Query Store with SQL Server on Azure SQL Database

By: Pinal Dave


Microsoft has been investing a lot in Azure SQL Database. One of the feature which was introduced in Azure SQL Database was called as Query Store. This feature enables SQL Server to collect the query execution related data continuously in tables. Later, it can be used to see the historical data and solve few of performance issues faced by DBAs. This is available on the latest version of Azure SQL Database V12. This feature would help customer who are deploying continuous fixes for their application code in Azure SQL Database. This feature should help in simplifying performance forensics by reducing the time to diagnose and resolve issues.

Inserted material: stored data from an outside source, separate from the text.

(** * Voice assistant: turn dispatcher (pages/api/chat.ts) and turn
    controller (the Home page component)

    A shallow embedding of the two source files of the repository.

    - [Js] holds the few JavaScript string and array primitives the code
      uses ([toLowerCase], [split(' ')], [slice], [join(' ')], [includes]).
      Strings are modelled as [string] over 8-bit characters; [toLowerCase]
      acts on the letters A-Z, which is [String.prototype.toLowerCase] on
      text of ASCII characters ([isAscii]); a statement that depends on
      how a message outside the keywords is lowered carries that
      condition.
    - [Dispatcher] is the server handler [POST] with [requestSchema],
      [getModelResponse] and [createAudio].  The handler runs in a small
      monad that threads the list of observable effects (console output,
      collaborator calls, writes to [res]) and a possibly thrown error.
      The three LLM clients and the speech client are collaborators: the
      handler is defined over two functions that say what each call returns.
    - [Controller] is the React component: its state hooks, its two refs,
      the recognizer/timer/fetch/audio objects its callbacks live on, and
      one transition per callback of the source.  Rendering and the
      unmount cleanup of [useEffect] are left out.
    - [SpecReading] holds the one notion taken from the specification's
      words rather than from the code, whitespace-separated tokens.
    - [Page] names what the properties speak about across the two files,
      and [Endpoint] puts the handler under the framework that answers the
      client when the handler rejects.

    The properties follow the definitions; each claim of the specification
    is settled by the theorem whose comment names it. *)

From Stdlib Require Import ZArith Ascii String.
From stdpp Require Import gmap strings list fin_maps.
Lemma formatOperator_separator (f : Formatter) (t : Token) (q : jsstring) :
  eqs (value t) (lit ";") = true ->
  linesBetweenQueries (cfg f) < -1 ->
  formatOperator f t q = Throw RangeError.
Proof.
  intros Hv Hn. unfold formatOperator.
  rewrite (eqs_eq _ _ Hv). change (eqs (lit ";") (lit ",")) with false.
  change (eqs (lit ";") (lit ";")) with true. cbv iota.
  unfold formatQuerySeparator. cbv zeta.
  change (cfg (on_indentation resetIndentation f)) with (cfg f).
  now rewrite (proj1 (separatorNewlines_outcome (cfg f)) Hn).
Qed.

Lemma formatOperator_other (f : Formatter) (t : Token) (q : jsstring) :
  eqs (value t) (lit ";") = false \/ -1 <= linesBetweenQueries (cfg f) ->
  exists r, formatOperator f t q = Ret r.
Proof.
  intros H. unfold formatOperator.
  destruct (eqs (value t) (lit ",")); [eauto|].
  destruct (eqs (value t) (lit ";")).
  - destruct H as [H|H]; [discriminate H|].
    unfold formatQuerySeparator. cbv zeta.
    change (cfg (on_indentation resetIndentation f)) with (cfg f).
    destruct (proj2 (separatorNewlines_outcome (cfg f)) H) as [nl ->].
    cbn [bind]. eauto.
  - repeat match goal with
           | |- context [if ?b then _ else _] => destruct b
           end; eauto.
Qed.

(** The token and the state after the block under [isReserved]. *)
Lemma markReserved_frame (f : Formatter) (t : Token) :
  nth_error (tokens f) (index f) = Some t ->
  cfg (snd (markReserved f t)) = cfg f
  /\ index (snd (markReserved f t)) = index f
  /\ nth_error (tokens (snd (markReserved f t))) (index f)
     = Some (fst (markReserved f t))
  /\ type (fst (markReserved f t)) = type t
  /\ (isReserved t = false -> fst (markReserved f t) = t).
Proof.
  intros Ht. unfold markReserved.
  destruct (isReserved t); cbv zeta.
  - destruct (negb (TokenType_eqb (type t) RESERVED_KEYWORD)).
    + rewrite tenSpacedToken_type.
      destruct (TokenType_eqb (type t) RESERVED_COMMAND);
        cbn [fst snd cfg index tokens set_withinSelect set_tokens
             set_previousReservedToken];
        repeat split; try discriminate;
        try apply tenSpacedToken_type;
        eapply nth_error_store; exact Ht.
    + destruct (TokenType_eqb (type t) RESERVED_COMMAND);
        cbn [fst snd cfg index tokens set_withinSelect set_tokens
             set_previousReservedToken];
        repeat split; try discriminate; exact Ht.
  - cbn [fst snd]. repeat split; exact Ht.
Qed.

Lemma isSeparator_not_reserved (t : Token) :
  type t = OPERATOR -> isReserved t = false.
Proof. unfold isReserved. now intros ->. Qed.

Lemma formatToken_outcome (f : Formatter) (q : jsstring) (t : Token) :
  nth_error (tokens f) (index f) = Some t ->
  (isSeparator t = true -> linesBetweenQueries (cfg f) < -1 ->
   formatToken f q = Throw RangeError)
  /\ (isSeparator t = false \/ -1 <= linesBetweenQueries (cfg f) ->
      exists r, formatToken f q = Ret r).
Proof.
  intros Ht. unfold formatToken. rewrite Ht. unfold tokenOverride.
  destruct (markReserved_frame f t Ht) as (Hc & Hi & Hx & Hty & Hsame).
  destruct (markReserved f t) as [token g]. cbn [fst snd] in *.
  split.
  - intros Hs Hn. unfold isSeparator in Hs.
    apply andb_true_iff in Hs. destruct Hs as [Hop Hv].
    assert (Eop : type t = OPERATOR)
      by (destruct (type t); try discriminate Hop; reflexivity).
    rewrite (Hsame (isSeparator_not_reserved t Eop)).
    unfold dispatch. rewrite Eop.
    apply formatOperator_separator; [exact Hv|now rewrite Hc].
  - intros H. unfold dispatch.
    destruct (type token) eqn:Ety; eauto.
    + rewrite <- Hi in Hx.
      destruct (@checkNewline_returns (tokens g) (newline (cfg g))
                  (withinSelect g) (lineWidth (cfg g)) _ _ Hx) as [b ->].
      cbn [bind]. eauto.
    + apply formatOperator_other. rewrite Hc.
      destruct H as [H|H]; [left|now right].
      assert (Eop : type t = OPERATOR) by congruence.
      rewrite (Hsame (isSeparator_not_reserved t Eop)).
      unfold isSeparator in H. now rewrite Eop in H.
Qed.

Before we get into the nuances of the same, it must be understood that this feature is just not available with the cloud version (Azure SQL Database) but has been neatly rolled into the on-premise latest version of SQL Server 2016. As you see this uniquely tested at scale with the Azure Databases, I am sure you can assume this would be a great asset for your upgrade to SQL Server 2016 too. Let us next get into the specifics and how you can see the same on Azure next.

This feature is auto enabled for newly created database in V12. We can change the parameters or disable the feature by right clicking on the database and going to properties.

Image 1

Above are the default setting which are enabled for a database.
Here is the screenshot taken from SQL Server 2016 Management Studio while connecting to Azure SQL Database.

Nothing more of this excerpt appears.